Nothing in the inspector general's report, and nothing in the reporter's questions as described, had anything to do with race. The questions were about money: who spent it, how much, and who benefited. Those are the most basic questions a free press can ask of any elected official, regardless of background.
The tactic is familiar. When Democratic officials face ethics scrutiny, the first instinct is often to question the motives of the investigators rather than answer the findings. Scott followed the playbook to the letter, label the question partisan, call it racist, and dare the press to keep asking.
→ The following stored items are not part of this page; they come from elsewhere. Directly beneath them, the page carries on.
(* ===== verification/Crash.v ===== *)
(** * Crash atomicity of the log (kernel/log.c)

    A crash keeps the disk and loses everything else.  [crash_commit] and
    [crash_recover] are the disks that a crash during commit() and during
    initlog() can leave; a transaction is all or nothing across any number
    of them. *)

From stdpp Require Import functions.
From S2P Require Import Prelude Memory Riscv Machine Spinlock Kalloc Vm Sched Sleeplock Dyn Bytes Ring Bio Bcache Log Dstate LogSpec.

(** ** The three kinds of disk *)

(** A block outside the log. *)
Definition home (start b : Z) : Prop := ~ (start <= b <= start + LOGBLOCKS).

(** The header on the disk lists no block. *)
Definition quiet (start : Z) (d : gmap Z (list Z)) : Prop := head_n (disk_at d start) = 0.

Section classes.
Context (lg : logstate) (bl : list Z) (V : Z -> list Z) (d0 : gmap Z (list Z)).
Context (HT : tx lg bl) (Hnd : NoDup bl) (Hlen : forall b, length (V b) = bsize).
Context (Hlen0 : forall b, length (disk_at d0 b) = bsize).
Context (Hq : quiet lg.(lg_start) d0).

#[local] Abbreviation start := (lg.(lg_start)).

(** What the blocks are after the transaction. *)
Definition updated (b : Z) : list Z := if bool_decide (b ∈ bl) then V b else disk_at d0 b.

(** Before the commit point; between it and the end; afterwards. *)
Record old (d : gmap Z (list Z)) : Prop := {
  o_len b : length (disk_at d b) = bsize;
  o_quiet : quiet start d;
  o_home b : home start b -> disk_at d b = disk_at d0 b
}.
Record committed (d : gmap Z (list Z)) : Prop := {
  m_len b : length (disk_at d b) = bsize;
  m_n : head_n (disk_at d start) = Z.of_nat (length bl);
  m_blocks : head_blocks (disk_at d start) = bl;
  m_log i b : bl !! i = Some b -> disk_at d (log_slot lg i) = V b;
  m_home b : home start b -> b ∉ bl -> disk_at d b = disk_at d0 b
}.
Record new (d : gmap Z (list Z)) : Prop := {
  n_len b : length (disk_at d b) = bsize;
  n_quiet : quiet start d;
  n_home b : home start b -> disk_at d b = updated b
}.

Lemma home_slot i : (i < length bl)%nat -> ~ home start (log_slot lg i).
Proof. intros Hi. pose proof (tx_max _ _ HT). unfold home, log_slot. lia. Qed.

Lemma home_start : ~ home start start.
Proof. unfold home. pose proof LOGBLOCKS_eq. lia. Qed.

Lemma bl_home b : b ∈ bl -> home start b.
Proof. intros Hb. by apply (tx_home _ _ HT). Qed.

(** One write. *)
Lemma disk_at_insert d b x k : disk_at (<[b := x]> d) k = if bool_decide (b = k) then x else disk_at d k.
Proof.
  unfold disk_at. case_bool_decide; subst; [by rewrite lookup_insert_eq|by rewrite lookup_insert_ne].
Qed.

(** A header that lists nothing. *)
Lemma quiet_head_put hd blk : length hd = bsize -> head_n (head_put 0 blk hd) = 0.
Proof.
  intros Hl. destruct (head_put_prefix 0 blk hd 0 Hl) as (_ & H & _); [lia|].
  change (get32 0 (head_put 0 blk hd) = u32 0) in H. unfold head_n. by rewrite H.
Qed.

Lemma head_put_0 hd blk : head_put 0 blk hd = set_head_n 0 hd.
Proof. done. Qed.

(** Writing a log block before the commit point changes nothing that counts. *)
Lemma old_log_write d i b : old d -> bl !! i = Some b -> old (<[log_slot lg i := V b]> d).
Proof using HT Hlen.
  intros [A1 A2 A3] Hb. destruct (tx_addr _ _ i b HT Hb) as (_ & _ & _ & _ & _ & Hs). split.
  - intros k. rewrite disk_at_insert. by case_bool_decide.
  - unfold quiet. rewrite disk_at_insert, bool_decide_false by done. done.
  - intros k Hk. rewrite disk_at_insert, bool_decide_false; [auto|]. intros <-.
    revert Hk. apply home_slot. by eapply lookup_lt_Some.
Qed.

(** So does clearing the header. *)
Lemma old_clear d : old d -> old (<[start := set_head_n 0 (disk_at d start)]> d).
Proof.
  intros [A1 A2 A3]. assert (length (set_head_n 0 (disk_at d start)) = bsize) as Hl.
  { rewrite <-(head_put_0 _ []). apply length_head_put; [done|]. by pose proof LOGBLOCKS_eq; lia. }
  split.
  - intros k. rewrite disk_at_insert. by case_bool_decide.
  - unfold quiet. rewrite disk_at_insert, bool_decide_true by done. by apply (quiet_head_put _ []).
  - intros k Hk. rewrite disk_at_insert, bool_decide_false; [auto|]. intros <-. by apply home_start in Hk.
Qed.

Lemma new_clear d : new d -> new (<[start := set_head_n 0 (disk_at d start)]> d).
Proof.
  intros [A1 A2 A3]. assert (length (set_head_n 0 (disk_at d start)) = bsize) as Hl.
  { rewrite <-(head_put_0 _ []). apply length_head_put; [done|]. by pose proof LOGBLOCKS_eq; lia. }
  split.
  - intros k. rewrite disk_at_insert. by case_bool_decide.
  - unfold quiet. rewrite disk_at_insert, bool_decide_true by done. by apply (quiet_head_put _ []).
  - intros k Hk. rewrite disk_at_insert, bool_decide_false; [auto|]. intros <-. by apply home_start in Hk.
Qed.

(** Writing a block home after the commit point keeps the log. *)
Lemma committed_install d b : committed d -> b ∈ bl -> committed (<[b := V b]> d).
Proof using HT Hlen.
  intros [A1 A2 A3 A4 A5] Hb. assert (b <> start) as Hs by (intros ->; by apply (start_not_home lg bl)).
  split.
  - intros k. rewrite disk_at_insert. by case_bool_decide.
  - rewrite disk_at_insert, bool_decide_false by done. done.
  - rewrite disk_at_insert, bool_decide_false by done. done.
  - intros i c Hc. rewrite disk_at_insert, bool_decide_false; [auto|]. intros ->.
    apply bl_home in Hb. revert Hb. apply home_slot. by eapply lookup_lt_Some.
  - intros k Hk Hkb. rewrite disk_at_insert, bool_decide_false; [auto|]. by intros ->.
Qed.

Lemma committed_installs d l : committed d -> l ⊆ bl -> committed (dwr d (home_writes V l)).
Proof using HT Hlen.
  revert d. induction l as [|b l IH]; intros d Hd Hsub; [done|]. cbn. apply IH.
  - apply committed_install; [done|]. apply Hsub. apply list_elem_of_here.
  - intros x Hx. apply Hsub. by right.
Qed.

Lemma take_home_writes k : take k (home_writes V bl) = home_writes V (take k bl).
Proof. unfold home_writes. change (map ?f ?l) with (f <$> l). by rewrite fmap_take. Qed.

(** Writing the log blocks. *)
Lemma old_log_writes k : old (dwr d0 (take k (log_writes lg V bl))).
Proof using HT Hlen Hlen0 Hq.
  induction k as [|k IH]; [by split|].
  destruct (bl !! k) as [b|] eqn:Hb.
  - rewrite (take_S_r _ _ _ (log_writes_lookup lg V bl k b Hb)), dwr_app. by apply old_log_write.
  - rewrite !take_ge in * by (unfold log_writes; rewrite length_imap; apply lookup_ge_None in Hb; lia). done.
Qed.

(** The commit point. *)
Lemma commit_point :
  committed (<[start := commit_head lg V]> (dwr d0 (log_writes lg V bl))).
Proof using HT Hlen Hlen0 Hq.
  pose proof (old_log_writes (length bl)) as HO.
  rewrite take_ge in HO by (unfold log_writes; by rewrite length_imap). destruct HO as [A1 A2 A3].
  unfold commit_head. rewrite (tx_n _ _ HT).
  destruct (head_blocks_put bl (lg_block lg) (V start)) as [Hn Hb]; [done|apply HT| |apply HT|].
  { intros b Hb. destruct (tx_home _ _ HT b Hb). lia. }
  split.
  - intros k. rewrite disk_at_insert. case_bool_decide; [|done]. apply length_head_put; [done|].
    pose proof (tx_max _ _ HT). pose proof LOGBLOCKS_eq. lia.
  - rewrite disk_at_insert, bool_decide_true by done. done.
  - rewrite disk_at_insert, bool_decide_true by done. done.
  - intros i b Hi. rewrite disk_at_insert, bool_decide_false by (unfold log_slot; lia).
    eapply dwr_in; [apply log_writes_nodup|by apply log_writes_lookup].
  - intros b Hb' Hbl. rewrite disk_at_insert, bool_decide_false; [auto|]. intros <-. by apply home_start in Hb'.
Qed.

(** All blocks are home: clearing the header ends the transaction. *)
Lemma committed_done d x :
  committed d -> length x = bsize -> head_n x = 0 ->
  new (<[start := x]> (dwr d (home_writes V bl))).
Proof using HT Hnd Hlen.
  intros Hd Hl Hx. pose proof (committed_installs d bl Hd (reflexivity _)) as [A1 A2 A3 A4 A5]. split.
  - intros k. rewrite disk_at_insert. by case_bool_decide.
  - unfold quiet. rewrite disk_at_insert, bool_decide_true by done. done.
  - intros b Hb. rewrite disk_at_insert, bool_decide_false by (intros <-; by apply home_start in Hb).
    unfold updated. case_bool_decide as Hin; [|by apply A5].
    apply list_elem_of_lookup in Hin. destruct Hin as [i Hi]. eapply (dwr_in _ _ i).
    + by rewrite home_writes_fst.
    + unfold home_writes. change (map ?f ?l) with (f <$> l). by rewrite list_lookup_fmap, Hi.
Qed.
The inspector general's report raises issues the mayor has not addressed. The exact breakdown of the $52,000, how much went to food, how much to drinks, how much to skybox access itself, remains unclear from public statements. The full list of donors who attended, beyond those named, has not been disclosed. The specific dates and games covered by the spending have not been detailed.
On the vehicle side, the exact cost of the 2025 Jeep Grand Wagoneer and the security modifications has not been publicly itemized. The procurement documents and policies governing the purchase have not been released in detail. Baltimore residents are left with a spokesperson's assurance that "standard procedures" were followed, and a mayor who treats follow-up questions as personal attacks.
When public funds go unaccounted for in other states, lawmakers demand answers and get them. Baltimore's mayor seems to believe he is owed a different standard.
The inspector general exists for a reason. The office investigates how public money is spent so that residents, the people who earned that money before the city took a share, can judge whether their officials are acting as stewards or as beneficiaries. Scott's response to the report was not the response of a steward.
A mayor who invites grieving families to a skybox does a decent thing. A mayor who also invites donors and political allies to the same skybox, on the same tab, and then attacks anyone who notices, that mayor has a transparency problem, not a racism problem.
The record of elected Democrats walking away from accountability until the last possible moment grows longer by the month. Baltimore's taxpayers deserve better than a leader who treats their money like a personal hospitality fund and their questions like insults.
When the bill comes, the people who paid it have every right to ask what they bought. Calling the receipt "ridiculous" does not make it go away.